> [Exercise aim]:
Where the string "Open" occurs in a line of the data below, that line should be copied.

> [Dataset extract]:
(** * nvbench::state::exec : tag resolution and measurement dispatch

    A shallow embedding of [state::exec] from
    [nvbench/detail/state_exec.cuh].  Execution tags are bit masks, combined
    with [|] and [&]; the member function re-enters itself with normalised
    tags until a call frame falls through to the construction of the cold
    and hot measurements.  A call frame is modelled by the list of the
    statements it executes, a whole call by the trace of all its frames. *)

From Stdlib Require Import ZArith List Bool Lia String Sorted.
Import ListNotations.

Local Open Scope Z_scope.

Declare Scope tag_scope.
Delimit Scope tag_scope with tag.
Infix ".|" := Z.lor (at level 50, left associativity) : tag_scope.
Infix ".&" := Z.land (at level 40, left associativity) : tag_scope.
Local Open Scope tag_scope.

(** ** Execution tags *)

(** Modelled from the spec: [nvbench/exec_tag.cuh], which declares the
    flags and the two masks, is missing, so the numeric values of the six
    flags are unknown.  They are taken as a parameter: the two selectors
    [cold] and [hot] and the four modifiers [timer], [no_block], [sync] and
    [run_once]. *)
Class exec_flag : Type := {
  timer : Z;
  no_block : Z;
  sync : Z;
  run_once : Z;
  cold : Z;
  hot : Z
}.

(** Modelled from the spec: the flags are "a fixed, closed set of bit-flag
    capabilities partitioned into two disjoint groups"; what is used of it
    is that no flag is empty and that no two flags share a bit. *)
Fixpoint pairwise_disjoint (l : list Z) : bool :=
  match l with
  | [] => true
  | f :: l' => forallb (fun g => f .& g =? 0) l' && pairwise_disjoint l'
  end.

Definition all_flags (F : exec_flag) : list Z :=
  [timer; no_block; sync; run_once; cold; hot].

Definition valid_flags (F : exec_flag) : bool :=
  forallb (fun f => negb (f =? 0)) (all_flags F) && pairwise_disjoint (all_flags F).

(** One assignment of the flags to distinct bits, with the modifiers in
    the low byte and the selectors in the next, as in upstream nvbench. *)
Definition nvbench_flags : exec_flag :=
  {| timer := 0x01; no_block := 0x02; sync := 0x04; run_once := 0x08;
     cold := 0x0100; hot := 0x0200 |}.

(** Modelled from the spec: the two "fixed partition masks that split any
    tag set into its selector component and modifier component via bitwise
    intersection". *)
Definition modifier_mask {F : exec_flag} : Z :=
  timer .| no_block .| sync .| run_once.

Definition measure_mask {F : exec_flag} : Z := cold .| hot.

(** Modelled from the spec: "a tag set is well-formed only if it is a union
    of recognized flags". *)
Definition is_exec_tag {F : exec_flag} (tags : Z) : bool :=
  tags .& (measure_mask .| modifier_mask) =? tags.

(** A tag used as a condition: [if (tags & cold)], [!measure_tags]. *)
Definition truthy (t : Z) : bool := negb (t =? 0).

(** [has tags f] is the test [tags & f] of the source. *)
Definition has (tags f : Z) : bool := truthy (tags .& f).

(** ** The benchmark state and what a call does *)

(** The three queries [state::exec] makes on [*this]. *)
Record state : Type := {
  get_run_once : bool;
  get_disable_blocking_kernel : bool;
  is_skipped : bool
}.

(** The launcher a measurement is built over: the caller's [KL] or the
    [kernel_launch_timer_wrapper<KL>] around it. *)
Inductive launcher : Type :=
| KL
| wrapper_t.

(** [measure_cold<L, use_blocking_kernel>] and
    [measure_hot<L, use_blocking_kernel>]. *)
Inductive measure_t : Type :=
| measure_cold (l : launcher) (use_blocking_kernel : bool)
| measure_hot (l : launcher) (use_blocking_kernel : bool).

(** The statements of a call frame that are visible from outside. *)
Inductive event : Type :=
| call (tags : Z)               (* this->exec(tags, kernel_launcher) *)
| wrap                          (* wrapper_t wrapper{kernel_launcher} *)
| construct (m : measure_t)     (* measure_t measure{*this, ...} *)
| invoke (m : measure_t).       (* measure() *)

(** The messages of the two static assertions of the hot branch. *)
Definition hot_sync_message : string :=
  "Hot measurement doesn't support the `sync` exec_tag.".

Definition hot_timer_message : string :=
  "Hot measurement doesn't support the `timer` exec_tag.".

Section StateExec.

Context {F : exec_flag}.

(** Lines 67-68: the selector and the modifier component of the tags. *)
Definition measure_tags (tags : Z) : Z := tags .& measure_mask.

Definition modifier_tags (tags : Z) : Z := tags .& modifier_mask.

(** Line 73: the tags of the run-once re-entry. *)
Definition run_once_tags (tags : Z) : Z := modifier_tags tags .| cold .| run_once.

(** Line 80: the tags of the no-block re-entry. *)
Definition no_block_tags (tags : Z) : Z := tags .| no_block.

(** Lines 107-124. *)
Definition cold_branch (tags : Z) : list event :=
  if truthy (tags .& cold) then
    let use_blocking_kernel := negb (truthy (tags .& no_block)) in
    if truthy (tags .& timer) then
      [construct (measure_cold KL use_blocking_kernel);
       invoke (measure_cold KL use_blocking_kernel)]
    else
      [wrap;
       construct (measure_cold wrapper_t use_blocking_kernel);
       invoke (measure_cold wrapper_t use_blocking_kernel)]
  else [].

(** Lines 126-134, the run-time part. *)
Definition hot_branch (tags : Z) : list event :=
  if truthy (tags .& hot) then
    let use_blocking_kernel := negb (truthy (tags .& no_block)) in
    [construct (measure_hot KL use_blocking_kernel);
     invoke (measure_hot KL use_blocking_kernel)]
  else [].

(** Lines 128-129: the static assertions of the instantiation for [tags],
    each with its condition and its message.  They sit in the
    [if constexpr (tags & hot)] branch and are discarded with it.  The
    assertion of line 63 is on the type of [tags]; it holds of every tag
    set, which is what [tags] ranges over here. *)
Definition static_asserts (tags : Z) : list (bool * string) :=
  if truthy (tags .& hot) then
    [(negb (truthy (tags .& sync)), hot_sync_message);
     (negb (truthy (tags .& timer)), hot_timer_message)]
  else [].

(** The messages of the assertions that fail. *)
Definition diagnostics (tags : Z) : list string :=
  map snd (filter (fun a => negb (fst a)) (static_asserts tags)).

(** The instantiation for [tags] is accepted by the compiler. *)
Definition accepted (tags : Z) : bool := forallb fst (static_asserts tags).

> [Response to this task]:
Local Open Scope Z_scope.
Local Open Scope tag_scope.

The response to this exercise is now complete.